By Lasanda Kurukulasuriya
Sri Lanka’s outgoing president* Gotabaya Rajapaksa, in one of his last acts as head of state took a long-delayed step of talking to his Russian counterpart President Vladimir Putin on the phone, to request desperately needed fuel supplies on credit. According to a post on his Twitter account on Wednesday (6) he said he “requested an offer of credit support to import fuel to #lka in defeating the current econ challenges.”

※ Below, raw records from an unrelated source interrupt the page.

Lemma on_modified_eq (ev : fs_event) (e : env) (w : world) :
  on_modified ev e w =
  (Val tt,
   if String.eqb (src_path ev) SOURCE_LOG_PATH && negb (is_directory ev)
   then pass e w else w).
Proof.
  unfold on_modified. destruct (_ && _); [by rewrite process_log_file_eq, pass_eq | done].
Qed.

(** The three properties a restart relies on. *)
Lemma watch_keeps (evs : list (fs_event * env)) (w : world) (S0 : gset string) :
  Forall (fun p => store_writable p.2) evs ->
  all_short_decimal w -> store_in_step w -> S0 ⊆ total_pcb_ids (self w) ->
  all_short_decimal (watch evs w) ∧ store_in_step (watch evs w) ∧
  S0 ⊆ total_pcb_ids (self (watch evs w)).
Proof.
  intros Hevs. revert w. induction Hevs as [|[ev e] evs He _ IH]; intros w Hdec Hstep Hsub; [done|].
  cbn [watch foldl]. rewrite on_modified_eq. cbn [fst snd] in *.
  destruct (_ && _); [|by apply IH].
  apply IH; [by apply all_short_decimal_pass | by apply store_in_step_pass |].
  etrans; [exact Hsub | apply total_pass_grows].
Qed.

(** X11. From the start of [main] through any events of the observer: no
    call raises; events for another path or for a directory change
    nothing; and when the store is readable, holds only identifiers that
    are non-empty strings of at most 4300 decimal digits, and every pass
    can open, write and close it, then at the end the set contains every
    identifier of the store as it was at the start, and the store loads as
    the set, so that the next start recovers it; whatever happens to the
    count file. *)
Theorem lifetime_keeps_the_store (o_count : option exn) (f_count : fault) (date : Z)
    (at_start : bool) (e0 : env) (evs : list (fs_event * env)) (w0 : world) :
  let S0 := loaded (total_pcb_file (disk w0)) None in
  let w1 := (main_start None date o_count f_count at_start e0 w0).2 in
  (main_start None date o_count f_count at_start e0 w0).1 = Val tt ∧
  (∀ ev e w, (on_modified ev e w).1 = Val tt ∧
             (src_path ev ≠ SOURCE_LOG_PATH ∨ is_directory ev = true ->
              (on_modified ev e w).2 = w)) ∧
  ((∀ x, x ∈ S0 -> short_decimal x = true) ->
   store_writable e0 -> Forall (fun p => store_writable p.2) evs ->
   S0 ⊆ total_pcb_ids (self (watch evs w1)) ∧
   (load_total_pcb_ids None (watch evs w1)).1 = Val (total_pcb_ids (self (watch evs w1)))).
Proof.
  intros S0 w1. split; [by rewrite main_start_eq|]. split.
  - intros ev e w. rewrite on_modified_eq. split; [done|]. cbn [snd].
    intros [Hp | Hd].
    + apply String.eqb_neq in Hp. by rewrite Hp.
    + rewrite Hd. by rewrite andb_false_r.
  - intros Hdec He0 Hevs. unfold w1. rewrite main_start_eq. cbn [snd]. cbv zeta.
    fold S0. set (wi := World (Handler S0 date) (disk w0) (trace w0)).
    assert (Hi : all_short_decimal (after_count o_count f_count wi) ∧ store_in_step (after_count o_count f_count wi) ∧
                 S0 ⊆ total_pcb_ids (self (after_count o_count f_count wi))).
    { unfold all_short_decimal, store_in_step.
      rewrite store_file_after_count, self_after_count. done. }
    destruct Hi as (Hd1 & Hs1 & Hsub1).
    assert (Hw : ∃ w', (if at_start then pass e0 (after_count o_count f_count wi)
                        else after_count o_count f_count wi) = w' ∧
                       all_short_decimal w' ∧ store_in_step w' ∧ S0 ⊆ total_pcb_ids (self w')).
    { destruct at_start; eexists; (split; [reflexivity|]); [|done].
      split; [by apply all_short_decimal_pass|]. split; [by apply store_in_step_pass|].
      etrans; [exact Hsub1 | apply total_pass_grows]. }
    destruct Hw as (w' & -> & Hd & Hs & Hsub).
    destruct (watch_keeps evs w' S0 Hevs Hd Hs Hsub) as (_ & Hstep & Hsub').
    split; [done|]. rewrite load_total_pcb_ids_eq. cbn [fst]. by f_equal.
Qed.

A fuel crisis of this magnitude has never before been experienced in Sri Lanka. Some have died waiting for days in kilometres-long fuel queues. At this time of dire need, the government’s pussyfooting over seeking assistance from Russia is a puzzle that invites speculation. The two states enjoy cordial diplomatic relations, and the Russian Federation, a permanent member of the UN Security Council, extends vital support to Sri Lanka in international fora. Given the circumstances, buying low-cost fuel from Russia need not be interpreted as a rebuff to Sri Lanka’s Western friends. Sri Lanka claims to follow a neutral foreign policy, describing itself as being ‘friends with all and enemy of none.’ Presumably this neutrality is the basis on which Sri Lanka, along with India, Pakistan and dozens of others, abstained from voting on two UN General Assembly resolutions condemning Russia’s military operations in Ukraine.

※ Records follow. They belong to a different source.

(** A message that passes the four checks of [onMessage] reaches the
    Lambda client once, and the answer of the client decides the rest. *)
Lemma onMessage_dispatch (client : LambdaClient) (fs : obj) (url q : string)
      (messageBody handler : value) (p : plugin) :
  lookup "QueueUrl" fs = Some (VStr url) ->
  final_segment url q ->
  q <> EmptyString ->
  lookup "MessageBody" fs = Some messageBody ->
  truthy messageBody = true ->
  lookup q (queueHandlers p) = Some handler ->
  onMessage client (VObj fs) p
  = match client (invoke_command handler messageBody q) with
    | Fulfilled output =>
        if status_differs output 200 then
          (Normal false,
           with_dispatch p [invoking_line handler q;
                            (Error, "Error while invoking Lambda: [object Object]")]
                         (invoke_command handler messageBody q))
        else
          (Normal true,
           with_dispatch p [invoking_line handler q]
                         (invoke_command handler messageBody q))
    | Failed reason =>
        (Throw (Rejected reason),
         with_dispatch p [invoking_line handler q]
                       (invoke_command handler messageBody q))
    end.
Proof.
  intros Hurl Hq Hne Hbody Htruthy Hhandler.
  assert (Hu : truthy (VStr url) = true).
  { apply truthy_nonempty. now apply (final_segment_nonempty url q). }
  unfold onMessage.
  unfold bind at 1. unfold lift at 1. simpl Get. rewrite Hurl, Hu. cbn [negb].
  unfold bind at 1. unfold lift at 1. simpl Get. rewrite Hbody, Htruthy. cbn [negb].
  unfold bind at 1. unfold lift at 1. unfold split_at_last.
  rewrite (final_segment_at_last url q Hq).
  rewrite (truthy_nonempty q Hne). cbn [negb].
  unfold bind at 1. unfold handlers_hasOwnProperty at 1. simpl hasOwnProperty.
  simpl ToString. rewrite Hhandler. cbn [negb].
  unfold bind at 1. unfold handlers_get at 1. simpl Get. rewrite Hhandler.
  unfold bind at 1. unfold log at 1. cbv beta iota.
  unfold bind at 1. unfold send at 1. cbv beta iota zeta.
  unfold sqs_event. simpl ToString.
  change {| FunctionName := handler;
            Payload := json_text
              (VObj [("Records",
                 VArr [VObj [("messageId", VStr "00000000-0000-0000-0000-000000000000");
                             ("receiptHandle", VStr EmptyString);
                             ("body", messageBody);
                             ("attributes", VObj []);
                             ("messageAttributes", VObj []);
                             ("md5OfBody", VStr EmptyString);
                             ("eventSource", VStr "aws:sqs");
                             ("eventSourceARN",
                              VStr ("arn:aws:sqs:localhost:000000000000:" ++ q));
                             ("awsRegion", VStr "localhost")]])]) |}
    with (invoke_command handler messageBody q).
  destruct (client (invoke_command handler messageBody q)) as [output|reason];
    [|reflexivity].
  destruct (status_differs output 200); [|reflexivity].
  unfold bind, log, ret, with_dispatch. cbn [queueHandlers logged sent].
  now rewrite <- app_assoc.
Qed.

The Kremlin’s statement on the phone call initiated by the Sri Lankan side drew attention to the longstanding relationship between the two states. “In the context of the 65th anniversary of establishing diplomatic relations between the two countries marked this year, the mutual disposition to further progressive development of traditionally friendly Russian-Sri Lankan ties was confirmed” the statement said. Though the subject of fuel supplies was not specifically mentioned, the Russian statement said “The presidents discussed current matters of bilateral trade and economic cooperation, in particular, in energy, agriculture and transport.”
Taking sides
Western corporate media’s sustained narrative demonizing Russia in this conflict has eclipsed the fact that much of Africa, Asia and Latin America have preferred not to take sides in the US-Russia proxy war in Ukraine. “The world community steers clear of taking sides between the US and Russia” says political analyst and former Indian diplomat M K Bhadrakumar. “Not a single country in the African continent and West Asian, Central Asia, South and Southeast Asian region has imposed sanctions against Russia.”

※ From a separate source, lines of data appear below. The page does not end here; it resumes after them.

(** * boltseq: a bucket that tracks the insertion order of its keys

    Shallow embedding of the Go package [boltseq] (bucket and cursor files)
    together with a model of the part of the underlying store (bolt) that the
    package calls: buckets as key-ordered entry lists with a 64-bit sequence
    counter, and cursors as positions in such a list. *)

From Stdlib Require Import ZArith NArith List Bool Lia Strings.Byte Sorting.Sorted.
Import ListNotations.
Local Open Scope Z_scope.

(** ** Byte strings *)

(** A Go [[]byte].  Where the source tells nil from non-nil slices the
    embedding uses [option bytes], with [None] for nil. *)
Definition bytes := list byte.

Definition byte_to_Z (b : byte) : Z := Z.of_N (Byte.to_N b).

(** Go's conversion [byte(x)] of an unsigned integer: the low eight bits. *)
Definition byte_of_Z (z : Z) : byte :=
  match Byte.of_N (Z.to_N (Z.land z 255)) with
  | Some b => b
  | None => x00
  end.

(** [bytes.Compare]: lexicographic order on byte strings. *)
Fixpoint bytes_compare (a b : bytes) : comparison :=
  match a, b with
  | [], [] => Eq
  | [], _ :: _ => Lt
  | _ :: _, [] => Gt
  | x :: a', y :: b' =>
      match N.compare (Byte.to_N x) (Byte.to_N y) with
      | Eq => bytes_compare a' b'
      | c => c
      end
  end.

Definition bytes_eqb (a b : bytes) : bool :=
  match bytes_compare a b with Eq => true | _ => false end.

Definition bytes_lt (a b : bytes) : Prop := bytes_compare a b = Lt.

(** The contents of a possibly nil slice. *)
Definition content (s : option bytes) : bytes :=
  match s with Some l => l | None => [] end.

(** [bytes.Equal]: a nil argument is equivalent to an empty slice. *)
Definition bytes_Equal (a b : option bytes) : bool :=
  bytes_eqb (content a) (content b).

(** ** encoding/binary, big endian *)

Definition uint64_max : Z := 2 ^ 64 - 1.

(** [binary.BigEndian.PutUint64(b, v)] on a fresh 8-byte slice. *)
Definition PutUint64 (v : Z) : bytes :=
  [ byte_of_Z (Z.shiftr v 56); byte_of_Z (Z.shiftr v 48);
    byte_of_Z (Z.shiftr v 40); byte_of_Z (Z.shiftr v 32);
    byte_of_Z (Z.shiftr v 24); byte_of_Z (Z.shiftr v 16);
    byte_of_Z (Z.shiftr v 8);  byte_of_Z v ].

(** [binary.BigEndian.Uint64(b)]; it reads [b[7]] first, which panics
    ([None]) on a slice shorter than 8 bytes. *)
Definition Uint64 (b : bytes) : option Z :=
  match b with
  | b0 :: b1 :: b2 :: b3 :: b4 :: b5 :: b6 :: b7 :: _ =>
      Some (Z.lor (byte_to_Z b7)
           (Z.lor (Z.shiftl (byte_to_Z b6) 8)
           (Z.lor (Z.shiftl (byte_to_Z b5) 16)
           (Z.lor (Z.shiftl (byte_to_Z b4) 24)
           (Z.lor (Z.shiftl (byte_to_Z b3) 32)
           (Z.lor (Z.shiftl (byte_to_Z b2) 40)
           (Z.lor (Z.shiftl (byte_to_Z b1) 48)
                  (Z.shiftl (byte_to_Z b0) 56))))))))
  | _ => None
  end.

(** ** Value: sequence number followed by data *)

(** [newValue]: [make([]byte, 8+len(val))], the sequence number in the first
    eight bytes, [val] copied behind it. *)
Definition newValue (seq : Z) (val : bytes) : bytes :=
  PutUint64 seq ++ val.

Module Value.

(** [type Value []byte] *)
Definition t := bytes.

Definition IsValid (v : t) : bool := (8 <=? length v)%nat.

(** [v[8:]] and [v[:8]] panic on a slice shorter than 8 bytes: [None]. *)
Definition Data (v : t) : option bytes :=
  if IsValid v then Some (skipn 8 v) else None.

Definition seqBytes (v : t) : option bytes :=
  if IsValid v then Some (firstn 8 v) else None.

Definition Seq (v : t) : option Z :=
  match seqBytes v with
  | Some b => Uint64 b
  | None => None
  end.

End Value.

(** ** Errors *)

(** The three errors of the package, and the errors of the store that its
    calls can return inside an open transaction. *)
Inductive error : Type :=
| ErrInvalidValue
| ErrInvalidBucket
| ErrInvalidKey
| ErrTxNotWritable
| ErrKeyRequired
| ErrKeyTooLarge
| ErrValueTooLarge.

(** ** The store

    A bolt bucket is a key-ordered collection of entries with a 64-bit
    sequence counter.  A [Location] (a transaction or a bucket) holds the two
    sub-buckets of the package and tells whether the transaction is
    writable. *)

Definition entry := (bytes * bytes)%type.

Record BoltBucket := mkBucket { entries : list entry; sequence : Z }.

Inductive bucketName := bucketNameData | bucketNameSeq.

Record Location := mkLocation {
  writable : bool;
  dataBucket : option BoltBucket;
  seqBucket : option BoltBucket
}.

Definition MaxKeySize : Z := 32768.
Definition MaxValueSize : Z := 2 ^ 31 - 2.

(** Index of the first entry whose key is not below [key]. *)
Fixpoint search (key : bytes) (l : list entry) : nat :=
  match l with
  | [] => O
  | (k, _) :: l' =>
      match bytes_compare k key with
      | Lt => S (search key l')
      | _ => O
      end
  end.

Fixpoint kv_get (key : bytes) (l : list entry) : option bytes :=
  match l with
  | [] => None
  | (k, v) :: l' =>
      match bytes_compare k key with
      | Lt => kv_get key l'
      | Eq => Some v
      | Gt => None
      end
  end.

Fixpoint kv_put (key value : bytes) (l : list entry) : list entry :=
  match l with
  | [] => [(key, value)]
  | (k, v) :: l' =>
      match bytes_compare k key with
      | Lt => (k, v) :: kv_put key value l'
      | Eq => (key, value) :: l'
      | Gt => (key, value) :: (k, v) :: l'
      end
  end.

Fixpoint kv_del (key : bytes) (l : list entry) : list entry :=
  match l with
  | [] => []
  | (k, v) :: l' =>
      match bytes_compare k key with
      | Lt => (k, v) :: kv_del key l'
      | Eq => l'
      | Gt => (k, v) :: l'
      end
  end.

(** Keys strictly ascending: the representation invariant of a bucket. *)
Definition sorted (l : list entry) : Prop :=
  StronglySorted bytes_lt (map fst l).

(** *** Computations on a location

    A call either returns a result and the new contents of the location, or
    panics (nil dereference, slice out of range). *)

Inductive outcome (A : Type) : Type :=
| Return (a : A) (st : Location)
| Panic.
Arguments Return {A} a st.
Arguments Panic {A}.

Definition M (A : Type) : Type := Location -> outcome A.

Definition ret {A} (a : A) : M A := fun st => Return a st.

Definition bind {A B} (m : M A) (f : A -> M B) : M B :=
  fun st =>
    match m st with
    | Return a st' => f a st'
    | Panic => Panic
    end.

Definition panic {A} : M A := fun _ => Panic.

Notation "x <- m ;; f" := (bind m (fun x => f))
  (at level 61, m at next level, right associativity).
Notation "' p <- m ;; f" := (bind m (fun x => let p := x in f))
  (at level 61, p pattern, m at next level, right associativity).

(** A value that the source takes without a check: absent means a panic. *)
Definition must {A} (o : option A) : M A :=
  match o with
  | Some a => ret a
  | None => panic
  end.

Definition get_bucket (n : bucketName) (st : Location) : option BoltBucket :=
  match n with
  | bucketNameData => dataBucket st
  | bucketNameSeq => seqBucket st
  end.

Definition set_bucket (n : bucketName) (b : BoltBucket) (st : Location) : Location :=
  match n with
  | bucketNameData => mkLocation (writable st) (Some b) (seqBucket st)
  | bucketNameSeq => mkLocation (writable st) (dataBucket st) (Some b)
  end.

(** The bucket behind a non-nil bolt bucket pointer. *)
Definition deref (n : bucketName) : M BoltBucket :=
  fun st => must (get_bucket n st) st.

Definition is_writable : M bool := fun st => Return (writable st) st.

Definition store (n : bucketName) (b : BoltBucket) : M unit :=
  fun st => Return tt (set_bucket n b st).

(** [loc.Bucket(name)]: the sub-bucket, nil when it does not exist. *)
Definition loc_Bucket (n : bucketName) : M (option bucketName) :=
  fun st =>
    match get_bucket n st with
    | Some _ => Return (Some n) st
    | None => Return None st
    end.

(** [loc.CreateBucketIfNotExists(name)] *)
Definition CreateBucketIfNotExists (n : bucketName) : M (bucketName + error) :=
  w <- is_writable ;;
  if negb w then ret (inr ErrTxNotWritable)
  else
    b <- loc_Bucket n ;;
    match b with
    | Some h => ret (inl h)
    | None => _ <- store n (mkBucket [] 0) ;; ret (inl n)
    end.

(** [bolt.Bucket.Get]: nil when the key does not exist. *)
Definition bolt_Get (h : bucketName) (key : bytes) : M (option bytes) :=
  b <- deref h ;;
  ret (kv_get key (entries b)).

(** [bolt.Bucket.Put] *)
Definition bolt_Put (h : bucketName) (key value : bytes) : M (option error) :=
  b <- deref h ;;
  w <- is_writable ;;
  if negb w then ret (Some ErrTxNotWritable)
  else if (length key =? 0)%nat then ret (Some ErrKeyRequired)
  else if Z.of_nat (length key) >? MaxKeySize then ret (Some ErrKeyTooLarge)
  else if Z.of_nat (length value) >? MaxValueSize then ret (Some ErrValueTooLarge)
  else
    _ <- store h (mkBucket (kv_put key value (entries b)) (sequence b)) ;;
    ret None.

(** [bolt.Bucket.Delete]: nothing is done when the key does not exist. *)
Definition bolt_Delete (h : bucketName) (key : bytes) : M (option error) :=
  b <- deref h ;;
  w <- is_writable ;;
  if negb w then ret (Some ErrTxNotWritable)
  else
    _ <- store h (mkBucket (kv_del key (entries b)) (sequence b)) ;;
    ret None.

(** [bolt.Bucket.NextSequence]: the counter is a [uint64] and is
    incremented with wrap-around. *)
Definition bolt_NextSequence (h : bucketName) : M (Z * option error) :=
  b <- deref h ;;
  w <- is_writable ;;
  if negb w then ret (0, Some ErrTxNotWritable)
  else
    let s := (sequence b + 1) mod 2 ^ 64 in
    _ <- store h (mkBucket (entries b) s) ;;
    ret (s, None).

(** *** Store cursors

    A bolt cursor is a position in the entry list of its bucket; a cursor
    that was never moved, or that ran off the front, has no position. *)

Record boltCursor := mkBoltCursor { bucket : bucketName; stack : option nat }.

Definition bolt_Cursor (h : bucketName) : boltCursor := mkBoltCursor h None.

Definition at_index (c : boltCursor) (i : nat) (l : list entry)
  : option entry * boltCursor :=
  (nth_error l i, mkBoltCursor (bucket c) (Some i)).

Definition bolt_First (c : boltCursor) : M (option entry * boltCursor) :=
  b <- deref (bucket c) ;;
  ret (at_index c O (entries b)).

Definition bolt_Last (c : boltCursor) : M (option entry * boltCursor) :=
  b <- deref (bucket c) ;;
  ret (at_index c (length (entries b) - 1) (entries b)).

What is it that inhibits reaching out to a friendly country that has the very exports that Sri Lanka needs? The message from other interlocuters like former president Maithripala Sisirsena, who received a response to his letter to Putin, as well as the Russian ambassador’s remarks, have shown that there is no obstacle on their side if requisite steps are taken.
Such is the discomfiture over relations with Russia that the Minister of Power and Energy Kanchana Wijesekera backtracked on his statement to international media, end of May, that Sri Lanka had bought a consignment of Russian crude oil. According to Reuters “The 90,000-tonne consignment was ordered through Dubai-based Coral Energy, Wijesekera said, adding that the payment would facilitate restarting the country’s sole refinery, which has been closed since March 25.” Two weeks later the minister told the Sunday Times that the shipment was “not from a Russian company” but “a bid by one Dubai-based company, Coral Energy.” But the next day Prime Minister Ranil Wickremesinghe told India’s WION in an interview that “We did buy a shipment from Russia.” Reports say that with the EU sanctions blocking big companies from trading with Russian oil producers, smaller traders are profiting from the opportunity to ship Russian oil bought at deep discounts. Will Sri Lanka be equal to the task of adopting a calibrated diplomatic approach to resolving the fuel crisis, amidst this fraught international environment?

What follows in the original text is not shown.